Insurance Adjuster Jobs: Salary and Career Facts

Research what it takes to become an insurance adjuster. Learn about education requirements, job duties, job outlook, and salary to find out if this is the career for you. Schools offering Risk Management degrees can also be found in these popular choices.

What Is an Insurance Adjuster?

Insurance adjusters handle every aspect of processing an insurance claim, from start to finish. Their job duties include collecting information and writing reports for evaluation by insurance examiners. They are also responsible for negotiating and settling claims, and may work in the interest of a claimant or an insurance company, depending upon their employer.

The table below outlines the general requirements to become an insurance adjuster.

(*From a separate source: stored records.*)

(** Verification serves the rows: as long as what is cached is what they hold -- after
    a reboot nothing is -- [verify_session] answers with exactly the records the detail
    table holds for the wave's leaves, in stage order, whatever the ledger says of
    those leaves, and counts the stages of those records as present. *)
Theorem verify_serves_the_rows cfg wave_id leaves (w : WorldT) row :
  wave_session_leaves wave_id w = leaves -> leaves <> [] -> (forall i, i ∈ leaves -> kept w row i) ->
  exists resp w', run (verify_session cfg wave_id) w = (Ok resp, w') /\ w_store w' = w_store w /\
    vw_chain resp = sort_entries ((fun i => chain_entry i (row i)) <$> leaves) /\
    vw_all_required_stages_present resp = all_required_stages_present (ce_record <$> vw_chain resp).
Proof.
  intros Hl Hne Hc. unfold verify_session. cbn [run reading fst snd]. rewrite Hl.
  destruct leaves as [|i leaves]; [done|].
  edestruct (fetch_kept (i :: leaves) []) as (w' & -> & Hst); [exact Hc|].
  cbn [run]. do 2 eexists. split; [reflexivity|]. by split_and!.
Qed.

End Integrity.

(** ** Witnesses *)

Module Demo.
Import WaveTheorems.Demo.
#[local] Existing Instance demo_ed25519.
#[local] Existing Instance demo_hex.
#[local] Existing Instance DemoJson.demo_serde.
(** A digest in which every byte counts. *)
#[local] Instance sha : Sha256 := fun l =>
  array_of 32 (to_be_bytes 32 (foldl (fun n b => (n * 65599 + Byte.to_N b) mod 2 ^ 256)%N 7%N l)).
#[local] Existing Instance WaveTheorems.Demo.keyed.
#[local] Existing Instance WaveTheorems.Demo.map_cache.

(** A database that never fails; [None] is a file without the table. *)
Abbreviation Db := (option (gmap string DetailRow)).

#[local] Instance demo_table : SqliteTable Db := {
  sql_insert k row d := match d with
                        | None => (inl "no such table", None)
                        | Some m => (inr tt, Some (keep_first k row m))
                        end;
  sql_select k d := match d with None => inl "no such table" | Some m => inr (m !! k) end
}.

Definition schema_over (files : string -> Db) : SqliteSchema Db := {|
  sql_open path := inr (files path);
  sql_pragma _ _ d := (inr tt, d);
  sql_create d := (inr tt, Some (default ∅ d));
  sql_drop _ := (inr tt, None);
  sql_count d := match d with None => inl "no such table" | Some m => inr (Z.of_nat (size m)) end;
  sql_sum_sizes d := match d with None => inl "no such table" | Some m => inr (total_size m) end
|}.

#[program]
Definition laws_over (files : string -> Db) : @SqliteLaws Db _ (schema_over files) := {| sql_view d := d |}.
Next Obligation. done. Qed.
Next Obligation. by left. Qed.
Next Obligation. by left. Qed.
Next Obligation. intros files k row [m|]; [by exists m|done]. Qed.
Next Obligation. intros files k [m|] o; [intros [= <-]; by exists m|done]. Qed.
Next Obligation. intros files [m|] n; [intros [= <-]; by exists m|done]. Qed.
Next Obligation. intros files [m|] n; [intros [= <-]; by exists m|done]. Qed.

(** No file has the table. *)
#[local] Instance demo_schema : SqliteSchema Db := schema_over (fun _ => None).
#[local] Instance demo_laws : SqliteLaws Db := laws_over (fun _ => None).

#[local] Instance map_cache_laws : LruLaws WaveSessionLeafSide (gmap N WaveSessionLeafSide).
Proof.
  split; simpl.
  - done.
  - intros i v c. apply lookup_insert_eq.
  - intros i j v w c Hne. by rewrite lookup_insert_ne by done.
Qed.

Definition side (r : WaveSessionRecord) : WaveSessionLeafSide := {|
  ls_record := r; ls_kernel_hmac := array_of 32 [x07]; ls_ed25519_signature := None;
  ls_signature_type := SigHmac; ls_key_fingerprint_hex := "ab" |}.

Definition with_outcome (o : WaveOutcome) (r : WaveSessionRecord) : WaveSessionRecord := {|
  ws_evidence := ws_evidence r; ws_gate_surfaces := ws_gate_surfaces r; ws_linear_issue := ws_linear_issue r;
  ws_occurred_at_epoch_seconds := ws_occurred_at_epoch_seconds r; ws_outcome := o;
  ws_session_id := ws_session_id r; ws_stage := ws_stage r; ws_wave_id := ws_wave_id r;
  ws_written_by := ws_written_by r |}.

Definition passed : WaveSessionRecord := record Tested "/test".
Definition failed : WaveSessionRecord := with_outcome Fail passed.

Lemma side_of_ok o : side_ok (side (with_outcome o passed)).
Proof. by split_and!. Qed.

(** A second record under a hash is ignored until the table is dropped and rebuilt. *)
Lemma side_table_refines_witness :
  let ops := [RebuildSchema; Insert "h" (side failed) 1; Insert "h" (side passed) 2] in
  side_lookup "h" (side_run ops (None : Db)) = Ok (Some (side failed)) /\
  side_lookup "h" (side_run (ops ++ [DropSchema; RebuildSchema])%list (None : Db)) = Ok None /\
  exists s, shelf_run ops None s /\ s <> None.
Proof.
  intros ops. split; [apply (row_is_read_back (side failed) 1); [apply (side_of_ok Fail)|vm_compute; reflexivity]|].
  split; [vm_compute; reflexivity|].
  assert (Forall op_ok ops) as Hok
    by (repeat constructor; simpl; apply (side_of_ok Fail) || apply (side_of_ok Pass)).
  destruct (side_table_refines (SqliteLaws0 := demo_laws) ops (None : Db) None Hok eq_refl ltac:(done)) as (s & Hr & _ & _ & _ & Hn & _).
  exists s. split; [exact Hr|]. intros ->.
  destruct (Hn 1%N ltac:(vm_compute; reflexivity)) as (m & Hm & _). discriminate Hm.
Defined.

Degree Required High school diploma, bachelor's degree preferred
Education Field of StudyBusiness or accounting
Key Skills Analytical skills, communication and interpersonal skills, math skills
Licensure RequiredVaries by state
Job Growth (2014-2024)3% (for all claims adjusters, appraisers, examiners and investigators)*
Mean Annual Salary (2015) $64,300 (for all claims adjusters, appraisers, examiners and investigators)*

Source: *U.S. Bureau of Labor Statistics.

What Education Do I Need to Become an Insurance Adjuster?

There are no strict education requirements for becoming an insurance adjuster; however, most employers prefer that you have a college degree or work experience associated with insurance. While no specific major is required, a degree in business, accounting, healthcare or another related major may be beneficial. After obtaining employment, you will likely be trained on the job.

Depending on the company you work for, you may be required to obtain state licensure to serve as an insurance adjuster. You'll also have to maintain licensure by completing continuing education, which is often provided by your employer. Continuing education allow you to remain current on updates to insurance policies and advances in medical procedures as well as the impact of changes in state and federal laws on the insurance industry. You might also choose to earn certification through a professional organization to demonstrate proficiency in the field and spur career advancement.

What Is the Job Like?

Insurance adjusters manage the entire claims process, which includes opening claims, interviewing clients, collecting information, coordinating with insurance investigators and writing up reports. You'll also verify coverage and negotiate and pay out settlements. If there is a problem with coverage, you may refer it out to a legal department.

While you will generally work a 40-hour week, meeting with clients may involve working early mornings or evenings. In claims involving a natural disaster, you may travel to the site and then work until all the claims are in process before retiring for the day. In such cases, you may work very long hours for an indeterminate period of time.

What are the Advancement Opportunities?

Normally, an adjuster starts out in a large insurance company working on small claims and is closely supervised by experienced adjusters. Once you are competent in the claims process, you will move on to work more independently. From there, you may continue working as an adjuster on more complex claims or advance into management based on job performance and additional education.

Some insurance adjusters go on to become public adjusters. As a public adjuster, you'll work privately for clients who pay you to protect their interests while dealing with an insurance claim. Many public adjusters start their own businesses and do freelance work for insurance companies. Public adjusters are required by most states to be licensed and, in some cases, bonded.

What are the Job Prospects and Salary Information?

According to the U.S. Bureau of Labor and Statistics, employment in this field is projected to increase only three percent over the ten-year period between 2014 and 2024 (www.bls.gov). This growth will be due to the expanding health-insurance industry, which is affected by automation of claims processing, and by the aging of the population. The mean salary for insurance adjusters in 2015 was $64,300 per year. Most adjusters were employed directly by insurance carriers, which offered a mean wage of $63,490.

What Are Some Related Alternative Careers?

Similar careers include those of insurance sales agents and real estate appraisers. Insurance sales agents need at least a high school diploma; they are responsible for selling insurance and policy renewals and help clients choose between policies. Real estate appraisers estimate property values and need to have a bachelor's degree.